ASSIGNMENT: Could you reproduce every entry that follows, exactly as shown?

ENTRIES PROVIDED:
Start of Block

(* ===== verification/F64.v ===== *)
(** * [f64] and [f32] (IEEE 754 binary64 and binary32)

    Floating-point numbers as the Standard Library's [spec_float], rounded to 53
    or 24 bits: the literals of the program, the operations it uses and
    the parser of decimal texts. *)
From S2P Require Import Prelude.
From Stdlib Require Export Floats.SpecFloat.

Definition f64 : Type := spec_float.

Definition f64_add (a b : f64) : f64 := SFadd 53 1024 a b.
Definition f64_sub (a b : f64) : f64 := SFsub 53 1024 a b.
Definition f64_mul (a b : f64) : f64 := SFmul 53 1024 a b.
Definition f64_div (a b : f64) : f64 := SFdiv 53 1024 a b.
(** [a < b], [a <= b], [a == b]: false on NaN. *)
Definition f64_ltb (a b : f64) : bool := SFltb a b.
Definition f64_leb (a b : f64) : bool := SFleb a b.
Definition f64_eqb (a b : f64) : bool := SFeqb a b.

(** [n as f64]. *)
Definition f64_of_Z (n : Z) : f64 := binary_normalize 53 1024 n 0 false.

(** The double nearest to [n / 10 ^ d], as a literal of the source reads. *)
Definition f64_lit (n : Z) (d : Z) : f64 := f64_div (f64_of_Z n) (f64_of_Z (10 ^ d)).

Definition f64_zero : f64 := S754_zero false.

(** [iter.sum::<f64>()] from [-0.0], as the standard library sums. *)
Definition f64_sum (l : list f64) : f64 := fold_left f64_add l (S754_zero true).
Definition f64_max (a b : f64) : f64 :=
  match a, b with
  | S754_nan, _ => b
  | _, S754_nan => a
  | _, _ => if f64_ltb a b then b else a
  end.
Definition f64_min (a b : f64) : f64 :=
  match a, b with
  | S754_nan, _ => b
  | _, S754_nan => a
  | _, _ => if f64_ltb b a then b else a
  end.

Example lit_03 : f64_lit 3 1 = S754_finite false 5404319552844595 (-54).
Proof. vm_compute. reflexivity. Qed.
Example lit_066 : f64_lit 66 2 = S754_finite false 5944751508129055 (-53).
Proof. vm_compute. reflexivity. Qed.

(** ** Decimal text to [f64] *)

(** The double nearest to [m * 10 ^ e]. Below the point the quotient is taken
    with at least 55 bits and one more bit that says whether there is a rest,
    so the one rounding is the rounding of the exact value. *)
Definition f64_of_decimal (negative : bool) (m e : Z) : f64 :=
  let sign (z : Z) := if negative then (- z)%Z else z in
  if (m =? 0)%Z then S754_zero negative
  else if (0 <=? e)%Z then binary_normalize 53 1024 (sign (m * 10 ^ e)%Z) 0 negative
  else
    let d := (10 ^ (- e))%Z in
    let s := Z.max 0 (Z.log2 d - Z.log2 m + 56) in
    let q := (m * 2 ^ s / d)%Z in
    let rest := if ((m * 2 ^ s) mod d =? 0)%Z then 0%Z else 1%Z in
    binary_normalize 53 1024 (sign (2 * q + rest)%Z) (- s - 1) negative.

(** The leading digits of [l]: their value after [acc], how many they are, and
    the rest. *)
Fixpoint take_digits (l : list N) (acc : Z) (n : nat) : Z * nat * list N :=
  match l with
  | x :: l' =>
      if ((48 <=? x) && (x <=? 57))%N then take_digits l' (acc * 10 + (Z.of_N x - 48))%Z (S n) else (acc, n, l)
  | [] => (acc, n, [])
  end.

Definition take_sign (l : list N) : bool * list N :=
  match l with 43%N :: l' => (false, l') | 45%N :: l' => (true, l') | _ => (false, l) end.

(** The exponent part, to the end of the text. *)
Definition parse_exponent (l : list N) : option Z :=
  match l with
  | [] => Some 0%Z
  | x :: l' =>
      if ((x =? 101) || (x =? 69))%N then
        let '(negative, l') := take_sign l' in
        let '(e, n, rest) := take_digits l' 0 0 in
        match n, rest with
        | S _, [] => Some (if negative then (- e)%Z else e)
        | _, _ => None
        end
      else None
  end.

Definition ascii_lower (x : N) : N := if ((65 <=? x) && (x <=? 90))%N then (x + 32)%N else x.

(** [str::parse::<f64>()] on the characters of the text; [None] is an error. *)
Definition f64_parse (l : list N) : option f64 :=
  let '(negative, l) := take_sign l in
  match ascii_lower <$> l with
  | [105; 110; 102]%N | [105; 110; 102; 105; 110; 105; 116; 121]%N => Some (S754_infinity negative)
  | [110; 97; 110]%N => Some S754_nan
  | _ =>
      let '(i, ni, l) := take_digits l 0 0 in
      let '(m, nf, l) := match l with 46%N :: l' => take_digits l' i 0 | _ => (i, 0, l) end in
      match ni + nf with
      | 0 => None
      | _ => e ← parse_exponent l; Some (f64_of_decimal negative m (e - Z.of_nat nf))
      end
  end.

Example parse_03 : f64_parse [48; 46; 51]%N = Some (f64_lit 3 1).
Proof. vm_compute. reflexivity. Qed.
Example parse_1e2 : f64_parse [49; 46; 69; 43; 50]%N = Some (f64_of_Z 100).
Proof. vm_compute. reflexivity. Qed.
Example parse_not_a_number : f64_parse [46]%N = None ∧ f64_parse [48; 120; 49]%N = None ∧ f64_parse [49; 101]%N = None.
Proof. split_and!; vm_compute; reflexivity. Qed.

(** ** [f32] *)

Definition f32 : Type := spec_float.

Definition f32_add (a b : f32) : f32 := SFadd 24 128 a b.
Definition f32_sub (a b : f32) : f32 := SFsub 24 128 a b.
Definition f32_mul (a b : f32) : f32 := SFmul 24 128 a b.
Definition f32_div (a b : f32) : f32 := SFdiv 24 128 a b.
(** [n as f32]. *)
Definition f32_of_Z (n : Z) : f32 := binary_normalize 24 128 n 0 false.
(** The float nearest to [n / 10 ^ d]. *)
Definition f32_lit (n : Z) (d : Z) : f32 := f32_div (f32_of_Z n) (f32_of_Z (10 ^ d)).

(** The least integer that is not below a finite value [±m * 2 ^ e]. *)
Definition ceil_Z (negative : bool) (m : positive) (e : Z) : Z :=
  let m := (if negative then - Zpos m else Zpos m)%Z in
  if (0 <=? e)%Z then (m * 2 ^ e)%Z else (- ((- m) / 2 ^ (- e)))%Z.
(** [a.ceil()]; the sign of a zero is kept. *)
Definition f32_ceil (a : f32) : f32 :=
  match a with S754_finite s m e => binary_normalize 24 128 (ceil_Z s m e) 0 s | _ => a end.
(** [a as u32]: truncates, saturates, and is 0 for NaN. *)
Definition f32_to_u32 (a : f32) : Z :=
  match a with
  | S754_finite false m e => Z.min (2 ^ 32 - 1) (if (0 <=? e)%Z then Zpos m * 2 ^ e else Zpos m / 2 ^ (- e))
  | S754_infinity false => 2 ^ 32 - 1
  | _ => 0
  end%Z.

Example lit_12 : f32_lit 12 1 = S754_finite false 10066330 (-23).
Proof. vm_compute. reflexivity. Qed.
Example ceil_12 : f32_to_u32 (f32_ceil (f32_lit 12 1)) = 2%Z.
Proof. vm_compute. reflexivity. Qed.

End of Block

RESPONSE TO THIS EXERCISE:
(* ===== verification/F64.v ===== *)
(** * [f64] and [f32] (IEEE 754 binary64 and binary32)

    Floating-point numbers as the Standard Library's [spec_float], rounded to 53
    or 24 bits: the literals of the program, the operations it uses and
    the parser of decimal texts. *)
From S2P Require Import Prelude.
From Stdlib Require Export Floats.SpecFloat.

Definition f64 : Type := spec_float.

Definition f64_add (a b : f64) : f64 := SFadd 53 1024 a b.
Definition f64_sub (a b : f64) : f64 := SFsub 53 1024 a b.
Definition f64_mul (a b : f64) : f64 := SFmul 53 1024 a b.
Definition f64_div (a b : f64) : f64 := SFdiv 53 1024 a b.
(** [a < b], [a <= b], [a == b]: false on NaN. *)
Definition f64_ltb (a b : f64) : bool := SFltb a b.
Definition f64_leb (a b : f64) : bool := SFleb a b.
Definition f64_eqb (a b : f64) : bool := SFeqb a b.

(** [n as f64]. *)
Definition f64_of_Z (n : Z) : f64 := binary_normalize 53 1024 n 0 false.

(** The double nearest to [n / 10 ^ d], as a literal of the source reads. *)
Definition f64_lit (n : Z) (d : Z) : f64 := f64_div (f64_of_Z n) (f64_of_Z (10 ^ d)).

Definition f64_zero : f64 := S754_zero false.

(** [iter.sum::<f64>()] from [-0.0], as the standard library sums. *)
Definition f64_sum (l : list f64) : f64 := fold_left f64_add l (S754_zero true).
Definition f64_max (a b : f64) : f64 :=
  match a, b with
  | S754_nan, _ => b
  | _, S754_nan => a
  | _, _ => if f64_ltb a b then b else a
  end.
Definition f64_min (a b : f64) : f64 :=
  match a, b with
  | S754_nan, _ => b
  | _, S754_nan => a
  | _, _ => if f64_ltb b a then b else a
  end.

Example lit_03 : f64_lit 3 1 = S754_finite false 5404319552844595 (-54).
Proof. vm_compute. reflexivity. Qed.
Example lit_066 : f64_lit 66 2 = S754_finite false 5944751508129055 (-53).
Proof. vm_compute. reflexivity. Qed.

(** ** Decimal text to [f64] *)

(** The double nearest to [m * 10 ^ e]. Below the point the quotient is taken
    with at least 55 bits and one more bit that says whether there is a rest,
    so the one rounding is the rounding of the exact value. *)
Definition f64_of_decimal (negative : bool) (m e : Z) : f64 :=
  let sign (z : Z) := if negative then (- z)%Z else z in
  if (m =? 0)%Z then S754_zero negative
  else if (0 <=? e)%Z then binary_normalize 53 1024 (sign (m * 10 ^ e)%Z) 0 negative
  else
    let d := (10 ^ (- e))%Z in
    let s := Z.max 0 (Z.log2 d - Z.log2 m + 56) in
    let q := (m * 2 ^ s / d)%Z in
    let rest := if ((m * 2 ^ s) mod d =? 0)%Z then 0%Z else 1%Z in
    binary_normalize 53 1024 (sign (2 * q + rest)%Z) (- s - 1) negative.

(** The leading digits of [l]: their value after [acc], how many they are, and
    the rest. *)
Fixpoint take_digits (l : list N) (acc : Z) (n : nat) : Z * nat * list N :=
  match l with
  | x :: l' =>
      if ((48 <=? x) && (x <=? 57))%N then take_digits l' (acc * 10 + (Z.of_N x - 48))%Z (S n) else (acc, n, l)
  | [] => (acc, n, [])
  end.

Definition take_sign (l : list N) : bool * list N :=
  match l with 43%N :: l' => (false, l') | 45%N :: l' => (true, l') | _ => (false, l) end.

(** The exponent part, to the end of the text. *)
Definition parse_exponent (l : list N) : option Z :=
  match l with
  | [] => Some 0%Z
  | x :: l' =>
      if ((x =? 101) || (x =? 69))%N then
        let '(negative, l') := take_sign l' in
        let '(e, n, rest) := take_digits l' 0 0 in
        match n, rest with
        | S _, [] => Some (if negative then (- e)%Z else e)
        | _, _ => None
        end
      else None
  end.

Definition ascii_lower (x : N) : N := if ((65 <=? x) && (x <=? 90))%N then (x + 32)%N else x.

(** [str::parse::<f64>()] on the characters of the text; [None] is an error. *)
Definition f64_parse (l : list N) : option f64 :=
  let '(negative, l) := take_sign l in
  match ascii_lower <$> l with
  | [105; 110; 102]%N | [105; 110; 102; 105; 110; 105; 116; 121]%N => Some (S754_infinity negative)
  | [110; 97; 110]%N => Some S754_nan
  | _ =>
      let '(i, ni, l) := take_digits l 0 0 in
      let '(m, nf, l) := match l with 46%N :: l' => take_digits l' i 0 | _ => (i, 0, l) end in
      match ni + nf with
      | 0 => None
      | _ => e ← parse_exponent l; Some (f64_of_decimal negative m (e - Z.of_nat nf))
      end
  end.

Example parse_03 : f64_parse [48; 46; 51]%N = Some (f64_lit 3 1).
Proof. vm_compute. reflexivity. Qed.
Example parse_1e2 : f64_parse [49; 46; 69; 43; 50]%N = Some (f64_of_Z 100).
Proof. vm_compute. reflexivity. Qed.
Example parse_not_a_number : f64_parse [46]%N = None ∧ f64_parse [48; 120; 49]%N = None ∧ f64_parse [49; 101]%N = None.
Proof. split_and!; vm_compute; reflexivity. Qed.

(** ** [f32] *)

Definition f32 : Type := spec_float.

Definition f32_add (a b : f32) : f32 := SFadd 24 128 a b.
Definition f32_sub (a b : f32) : f32 := SFsub 24 128 a b.
Definition f32_mul (a b : f32) : f32 := SFmul 24 128 a b.
Definition f32_div (a b : f32) : f32 := SFdiv 24 128 a b.
(** [n as f32]. *)
Definition f32_of_Z (n : Z) : f32 := binary_normalize 24 128 n 0 false.
(** The float nearest to [n / 10 ^ d]. *)
Definition f32_lit (n : Z) (d : Z) : f32 := f32_div (f32_of_Z n) (f32_of_Z (10 ^ d)).

(** The least integer that is not below a finite value [±m * 2 ^ e]. *)
Definition ceil_Z (negative : bool) (m : positive) (e : Z) : Z :=
  let m := (if negative then - Zpos m else Zpos m)%Z in
  if (0 <=? e)%Z then (m * 2 ^ e)%Z else (- ((- m) / 2 ^ (- e)))%Z.
(** [a.ceil()]; the sign of a zero is kept. *)
Definition f32_ceil (a : f32) : f32 :=
  match a with S754_finite s m e => binary_normalize 24 128 (ceil_Z s m e) 0 s | _ => a end.
(** [a as u32]: truncates, saturates, and is 0 for NaN. *)
Definition f32_to_u32 (a : f32) : Z :=
  match a with
  | S754_finite false m e => Z.min (2 ^ 32 - 1) (if (0 <=? e)%Z then Zpos m * 2 ^ e else Zpos m / 2 ^ (- e))
  | S754_infinity false => 2 ^ 32 - 1
  | _ => 0
  end%Z.

Example lit_12 : f32_lit 12 1 = S754_finite false 10066330 (-23).
Proof. vm_compute. reflexivity. Qed.
Example ceil_12 : f32_to_u32 (f32_ceil (f32_lit 12 1)) = 2%Z.
Proof. vm_compute. reflexivity. Qed.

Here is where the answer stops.